ImPhys’s profile encompasses a mix of science, engineering and design. While the spectrum of imaging physics is very broad, we focus on a few key fields where we generate impact: Life sciences, Healthcare and High tech industry.

Latest News

30 november 2016

NWO ECHO Project Jacob Hoogenboom approved

Title: "Optimized electron-molecule interactions for near-molecular resolution light and electron microscopy". The researchers propose a novel approach: fluorescence microscopy using a beam of energetic electrons. This will allow measuring molecular positions in the structural landscape at electron microscopy resolution. Their approach is enabled by two unconventional steps: (i) Fluorescent molecules will be excited in an electron microscope using low-energy (1-50eV) electrons, probing resonant and near-resonant intramolecular excitation regimes. (ii) Encouraged by recent initial observations of electron-excited fluorescence from green fluorescent protein (GFP) under vacuum, will optimize fluorescent proteins for fluorescence microscopy with focused electron beams.

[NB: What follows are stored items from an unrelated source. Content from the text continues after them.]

(** The state of the merge after the samples [ss]. *)
Record merged (h : symbols) (ss : list Sample) (m : merge_state) : Prop := {
  me_names : names_ok (d_slice (sy_strings h)) (mg_names m) (mg_functions m);
  me_none : ∀ sid, mg_samples m !! sid = None → ∀ s, s ∈ ss → sa_StacktraceID s = sid → sa_Value s = 0%Z;
  me_some : ∀ sid e, mg_samples m !! sid = Some e →
    (∃ s, s ∈ ss ∧ sa_StacktraceID s = sid ∧ sa_Value s ≠ 0%Z) ∧ ss_Value e = i64 (sum_of sid ss) ∧
    ∃ st v, slot (d_slice (sy_stacktraces h)) sid = Some st ∧ h_stack_view h st = Some v ∧
      Forall2 (points (mg_names m)) (ss_FunctionIds e) (stack_names v) }.

(** A sample whose stack trace resolves. *)
Definition sample_ok (h : symbols) (s : Sample) : Prop :=
  int64_range (sa_Value s) ∧
  ∃ st v, slot (d_slice (sy_stacktraces h)) (sa_StacktraceID s) = Some st ∧ h_stack_view h st = Some v.

Lemma sum_of_app sid l k : sum_of sid (l ++ k) = (sum_of sid l + sum_of sid k)%Z.
Proof. induction l as [|s l IH]; simpl; [done|]. case_decide; rewrite IH; lia. Qed.

Lemma sum_of_zero sid l : (∀ s, s ∈ l → sa_StacktraceID s = sid → sa_Value s = 0%Z) → sum_of sid l = 0%Z.
Proof.
  induction l as [|s l IH]; intros Hz; simpl; [done|]. rewrite IH by (intros; apply Hz; set_solver).
  case_decide; [|done]. rewrite (Hz s) by set_solver. done.
Qed.

Lemma merge_sample_spec h ss s m :
  sample_ok h s → merged h ss m → ∃ m', merge_sample h s m = Ret m' ∧ merged h (ss ++ [s]) m'.
Proof.
  intros [Hrange (st & v & Hst & Hv)] [M1 M2 M3]. unfold merge_sample.
  destruct (sa_Value s =? 0)%Z eqn:Ez; bool_prop.
  { exists m. split; [done|]. split; [done| |].
    - intros sid Hn x [Hx| ->%list_elem_of_singleton]%elem_of_app Hsid; [by eapply M2|done].
    - intros sid e He. destruct (M3 _ _ He) as ((x & ? & ? & ?) & Hval & Hst'). split_and!; [exists x; set_solver| |done].
      rewrite sum_of_app, Hval. simpl. case_decide; rewrite ?Ez; f_equal; lia. }
  destruct (mg_samples m !! sa_StacktraceID s) as [e|] eqn:Ee.
  - eexists. split; [done|]. split; simpl; [done| |].
    + intros sid [Hsid Hn]%lookup_insert_None x [Hx| ->%list_elem_of_singleton]%elem_of_app Hxs; [by eapply M2|congruence].
    + intros sid e' [[<- <-]|[Hne He']]%lookup_insert_Some.
      * destruct (M3 _ _ Ee) as ((x & ? & ? & ?) & Hval & Hst'). split_and!; [exists x; set_solver| |done]. simpl.
        rewrite Hval, i64_add_l, sum_of_app. simpl. rewrite decide_True by done. f_equal. lia.
      * destruct (M3 _ _ He') as ((x & ? & ? & ?) & Hval & Hst'). split_and!; [exists x; set_solver| |done].
        rewrite sum_of_app. simpl. by rewrite decide_False, Z.add_0_r by done.
  - rewrite Hst. simpl. destruct (resolve_stack_spec h st v (mg_names m) (mg_functions m) M1 Hv) as [(new & names' & fs' & -> & Hp & Hok' & Hpts)].
    simpl. eexists. split; [done|]. split; simpl; [done| |].
    + intros sid [Hsid Hn]%lookup_insert_None x [Hx| ->%list_elem_of_singleton]%elem_of_app Hxs; [by eapply M2|congruence].
    + intros sid e' [[<- <-]|[Hne He']]%lookup_insert_Some.
      * split_and!; [exists s; set_solver| |exists st, v; done]. simpl.
        rewrite sum_of_app, (sum_of_zero _ ss) by (by apply M2). simpl. rewrite decide_True by done.
        rewrite Z.add_0_r, Z.add_0_l. symmetry. by apply i64_small.
      * destruct (M3 _ _ He') as ((x & ? & ? & ?) & Hval & (st' & v' & ? & ? & Hpts')). split_and!; [exists x; set_solver| |].
        -- rewrite sum_of_app. simpl. by rewrite decide_False, Z.add_0_r by done.
        -- exists st', v'. split_and!; [done|done|by eapply points_prefix].
Qed.

Definition all_samples (h : Head) (l : list ProfileWithLabels) : list Sample :=
  concat ((λ p, omap (hd_samples h !!.) (sp_Samples (pw_profile p))) <$> l).

Definition profile_ok (h : Head) (p : ProfileWithLabels) : Prop :=
  Forall (λ r, ∃ s, hd_samples h !! r = Some s ∧ sample_ok (hd_symbols h) s) (sp_Samples (pw_profile p)).

Lemma merge_profile_spec h p ss m :
  profile_ok h p → merged (hd_symbols h) ss m →
  ∃ m', merge_profile h p m = Ret m' ∧ merged (hd_symbols h) (ss ++ omap (hd_samples h !!.) (sp_Samples (pw_profile p))) m'.
Proof.
  intros Hok Hm. unfold merge_profile.
  destruct (fold_outcome_inv (λ r m, obind (deref (hd_samples h) r) (λ s, merge_sample (hd_symbols h) s m))
    (λ rs m, merged (hd_symbols h) (ss ++ omap (hd_samples h !!.) rs) m) (sp_Samples (pw_profile p)) [] m) as (m' & Hm' & HI).
  - simpl. by rewrite (right_id_L [] (++)).
  - intros pre r m0 Hr HI. unfold profile_ok in Hok. rewrite Forall_forall in Hok. destruct (Hok r Hr) as (s & Hs & Hsok).
    unfold deref. rewrite Hs. simpl. destruct (merge_sample_spec _ _ s m0 Hsok HI) as (m1 & Hm1 & HI1).
    exists m1. split; [done|]. rewrite omap_app. simpl. rewrite Hs. simpl. by rewrite (assoc_L (++)).
  - eauto.
Qed.

(** The name an identifier stands for. *)
Definition name_at (names : list string) (id : Z) : option string := if (id <? 0)%Z then None else names !! Z.to_nat id.

Lemma points_name names ids ss :
  (Z.of_nat (length names) < 2 ^ 31)%Z → Forall2 (points names) ids ss → mapM (name_at names) ids = Some ss.
Proof.
  intros Hlen Hf. apply mapM_Some. eapply Forall2_impl; [exact Hf|]. intros id s (pos & -> & Hpos).
  apply lookup_lt_Some in Hpos as Hlt. unfold name_at, i32. rewrite Z.mod_small by lia.
  destruct (Z.ltb_spec (Z.of_nat pos + 2 ^ 31 - 2 ^ 31) 0); [lia|].
  by replace (Z.to_nat (Z.of_nat pos + 2 ^ 31 - 2 ^ 31)) with pos by lia.
Qed.

(** C34: [MergeByStacktraces] aggregates the samples of the selected profiles by
    stack trace.  When the iterator ends without an error and the stack traces of the
    samples resolve in the head, the merge succeeds; it has an entry for exactly the
    stack traces with a non-zero sample, the entry's value is the (wrapping 64-bit) sum of
    the values of that stack trace over all profiles, and its function identifiers,
    looked up in the table of names returned, are the function names of the stack
    trace, frame by frame with inlined functions, as long as the names fit 31 bits. *)
Theorem MergeByStacktraces_correct {St : Type} `{Iterator St ProfileWithLabels, !IteratorOk St ProfileWithLabels}
    (h : Head) (rows : St) (l : list ProfileWithLabels) (e : St) :
  yields rows l e → Err e = None → Forall (profile_ok h) l →
  let ss := all_samples h l in
  ∃ res names, MergeByStacktraces h rows = Ret (res, names) ∧
    (∀ sid, is_Some (res !! sid) ↔ ∃ s, s ∈ ss ∧ sa_StacktraceID s = sid ∧ sa_Value s ≠ 0%Z) ∧
    ∀ sid x, res !! sid = Some x → ss_Value x = i64 (sum_of sid ss) ∧
      ∃ st v, slot (d_slice (sy_stacktraces (hd_symbols h))) sid = Some st ∧ h_stack_view (hd_symbols h) st = Some v ∧
        ((Z.of_nat (length names) < 2 ^ 31)%Z → mapM (name_at names) (ss_FunctionIds x) = Some (stack_names v)).
Proof.
  intros Hy Herr Hok ss. unfold MergeByStacktraces. rewrite (for_rows_yields _ _ _ _ _ Hy).
  destruct (fold_outcome_inv (merge_profile h) (λ ps m, merged (hd_symbols h) (all_samples h ps) m) l [] (mkMerge ∅ [] ∅))
    as (m & -> & [M1 M2 M3]).
  - split; simpl; [intros fid pos; by rewrite lookup_empty|set_solver|intros sid x; by rewrite lookup_empty].
  - intros pre p m0 Hp HI. rewrite Forall_forall in Hok. destruct (merge_profile_spec h p _ m0 (Hok p Hp) HI) as (m1 & ? & HI1).
    exists m1. split; [done|]. unfold all_samples in *. rewrite fmap_app, concat_app. simpl. by rewrite (right_id_L [] (++)).
  - simpl in *. rewrite Herr. eexists _, _. split; [done|]. split.
    + intros sid. split; [intros [x Hx]; by apply M3 in Hx as [? _]|]. intros (s & Hs & Hsid & Hv).
      destruct (mg_samples m !! sid) eqn:E; [by eexists|]. destruct Hv. by eapply M2.
    + intros sid x (_ & Hval & st & v & Hst & Hv & Hpts)%M3. split; [done|]. exists st, v. split_and!; [done|done|].
      intros Hlen. by apply points_name.
Qed.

Thus, we will enable electron-excited fluorescence from organic fluorescent molecules commonly used as bio-molecular labels for immuno-targeting, as well as from optimized fluorescent proteins.

30 november 2016

NWO Building Blocks project Jacob Hoogenboom approved

Research project title: "Defining molecular and cellular modulators of cancer immunotherapy by automated high throughput 3D light-electron microscopy". The main goal of the researchers is to identify fundamental mechanisms by which tumor cells modulate their environment to prevent their destruction by the immune system. They will develop state-of-the art microscopy tools to obtain an integrated view on the molecular and cellular factors that affect the behavior of individual immune cells in a 3D mouse model of breast cancer. The results will be of relevance for cancer immunotherapy and establish new microscopy tools.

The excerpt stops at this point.